***** Source records *****
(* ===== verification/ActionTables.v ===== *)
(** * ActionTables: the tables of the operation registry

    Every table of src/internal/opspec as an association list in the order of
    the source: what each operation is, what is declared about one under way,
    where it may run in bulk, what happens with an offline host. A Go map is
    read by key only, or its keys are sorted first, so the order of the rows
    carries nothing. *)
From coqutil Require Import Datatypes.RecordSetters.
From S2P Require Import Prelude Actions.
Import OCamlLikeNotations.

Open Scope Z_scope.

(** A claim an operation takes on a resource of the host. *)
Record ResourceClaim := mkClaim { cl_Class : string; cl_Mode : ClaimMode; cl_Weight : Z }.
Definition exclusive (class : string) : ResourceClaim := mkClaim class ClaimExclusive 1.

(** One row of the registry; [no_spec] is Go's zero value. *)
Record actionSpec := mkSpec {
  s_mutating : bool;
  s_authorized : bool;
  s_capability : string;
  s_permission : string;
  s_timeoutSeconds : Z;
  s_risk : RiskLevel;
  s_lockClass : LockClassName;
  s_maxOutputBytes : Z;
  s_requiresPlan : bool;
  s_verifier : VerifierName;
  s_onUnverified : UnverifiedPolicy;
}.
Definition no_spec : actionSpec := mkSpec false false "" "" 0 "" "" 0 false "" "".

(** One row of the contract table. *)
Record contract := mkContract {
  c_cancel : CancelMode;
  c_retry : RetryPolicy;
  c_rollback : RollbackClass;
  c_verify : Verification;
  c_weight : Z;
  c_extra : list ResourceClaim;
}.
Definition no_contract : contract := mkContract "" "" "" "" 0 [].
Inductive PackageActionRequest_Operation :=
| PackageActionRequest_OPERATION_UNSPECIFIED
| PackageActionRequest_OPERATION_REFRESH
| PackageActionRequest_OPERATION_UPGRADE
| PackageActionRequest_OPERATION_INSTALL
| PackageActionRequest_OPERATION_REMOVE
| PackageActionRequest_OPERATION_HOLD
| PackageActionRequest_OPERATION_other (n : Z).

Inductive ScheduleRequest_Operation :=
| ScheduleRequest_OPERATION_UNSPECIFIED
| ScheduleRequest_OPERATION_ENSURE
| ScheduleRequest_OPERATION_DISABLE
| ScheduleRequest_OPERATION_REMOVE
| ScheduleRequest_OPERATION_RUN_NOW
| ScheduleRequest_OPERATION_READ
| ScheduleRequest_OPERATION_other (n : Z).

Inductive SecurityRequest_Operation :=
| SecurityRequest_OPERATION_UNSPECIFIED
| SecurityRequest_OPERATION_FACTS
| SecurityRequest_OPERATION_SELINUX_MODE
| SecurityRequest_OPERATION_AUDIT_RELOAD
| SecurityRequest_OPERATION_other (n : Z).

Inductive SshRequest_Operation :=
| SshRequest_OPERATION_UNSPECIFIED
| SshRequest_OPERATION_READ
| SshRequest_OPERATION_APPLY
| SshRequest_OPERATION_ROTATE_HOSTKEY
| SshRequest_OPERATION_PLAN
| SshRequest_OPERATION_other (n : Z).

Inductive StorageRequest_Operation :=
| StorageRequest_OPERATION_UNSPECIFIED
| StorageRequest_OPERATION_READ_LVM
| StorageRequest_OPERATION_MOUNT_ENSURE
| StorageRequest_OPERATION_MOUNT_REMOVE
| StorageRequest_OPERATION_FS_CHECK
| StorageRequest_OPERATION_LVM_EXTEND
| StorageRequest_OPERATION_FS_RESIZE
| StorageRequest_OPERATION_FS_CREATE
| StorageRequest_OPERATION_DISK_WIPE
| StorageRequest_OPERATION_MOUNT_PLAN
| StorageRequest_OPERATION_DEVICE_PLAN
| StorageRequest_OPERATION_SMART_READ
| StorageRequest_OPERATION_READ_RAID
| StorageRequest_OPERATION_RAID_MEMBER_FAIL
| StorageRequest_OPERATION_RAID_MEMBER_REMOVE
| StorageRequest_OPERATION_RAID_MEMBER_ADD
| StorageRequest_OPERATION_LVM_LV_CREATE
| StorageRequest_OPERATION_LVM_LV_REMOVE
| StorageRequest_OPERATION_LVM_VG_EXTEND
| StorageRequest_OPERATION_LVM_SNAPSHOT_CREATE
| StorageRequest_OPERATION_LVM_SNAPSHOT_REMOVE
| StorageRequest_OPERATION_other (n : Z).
*****
When a line in the data contains "Import", return it as written.

### Answer space:
From coqutil Require Import Datatypes.RecordSetters.
From S2P Require Import Prelude Actions.
Import OCamlLikeNotations.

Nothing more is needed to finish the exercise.